Why do car trailers have an axle in the middle of its length and not two with front wheel steering?
With a car on the trailer and no truck around, you can't move the ting around as easy. This could be pushed around with a riding mower.
OK, back to work.

Because they are hard as hell to back up when attached to the vehicle.
yep. I agree ^^^ I pulled hay wagons as kid that are layed out like that. They also like to "wander" more when pulled down the road.
WilD
HalfDork
4/4/16 10:53 a.m.
Grtechguy said:
They also like to "wander" more when pulled down the road.
This is what I was going to say as well. The are fine for pulling around a field with a tractor (lots of room to turn around too) but at road speeds, not so much...

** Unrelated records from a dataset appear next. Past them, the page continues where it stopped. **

Lemma readFileLines_text {A} (f : A -> bytes) l : (forall a, In a l -> ~ In newline (f a) /\ ~ In nul (f a)) ->
  readFileLines (flat_map (fun a => f a ++ [newline]) l) = map (fun a => f a ++ [newline]) l.
Proof.
  unfold readFileLines. induction l as [|a l IH]; intros Hl; [done|]. cbn [flat_map map].
  destruct (Hl a (or_introl eq_refl)). rewrite <- app_assoc. cbn [app]. rewrite rawLines_app by done. cbn [app].
  f_equal. apply IH. intros x Hx. apply Hl. by right.
Qed.

(** ** Slots *)

(** A slot map as the operations leave it. *)
Record good (m : PidMap) : Prop := {
  g_wf : OMap.wf m;
  g_range : Forall (fun kv => 0 < fst kv < 2 ^ 31 /\ 0 <= snd kv < 2 ^ 32) m;
  g_once : NoDup (map snd m) }.

Lemma number_stop n c r : is_digit c = false ->
  sign (skipSpace (dec n ++ c :: r)) = (false, dec n ++ c :: r) /\ span is_digit (dec n ++ c :: r) = (dec n, c :: r).
Proof.
  intros Hc. pose proof (dec_digits n) as Hd. pose proof (dec_nonempty n) as Hne. unfold all_digits in Hd. split.
  - destruct (dec n) as [|d t]; [done|]. cbn [forallb] in Hd. apply andb_true_iff in Hd as [Hd _].
    cbn [app skipSpace]. rewrite is_digit_not_space by done. unfold sign.
    pose proof (is_digit_not_sign d Hd) as [-> ->]%orb_false_iff. done.
  - by apply span_stop.
Qed.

Because you're supposed to use a truck to move a loaded trailer, instead of your legs.
Duke
MegaDork
4/4/16 11:47 a.m.
914Driver wrote:
Why do car trailers have an axle in the middle of its length and not two with front wheel steering?
With a car on the trailer and no truck around, you can't move the ting around as easy. This could be pushed around with a riding mower.
OK, back to work.
Ever tried backing up an articulated trailer? You don't.
What everyone else said. One year I was helping out with a float in the local christmas parade that was rolling on this layout. It needed to be backed onto a concrete pad. Fancying myself quite the trailer parker from all those race weekends, I volunteered... And was quickly embarrassed.
^^^^^ same here. I thought I could back anything. At one of my summer jobs, we had a four wheel farm trailer pulled by an old Case tractor that was used to haul the empty dye drums to the landfill. I was the only one that would try. It took several attempts to even get it close.
OK, never thought of that; thank you.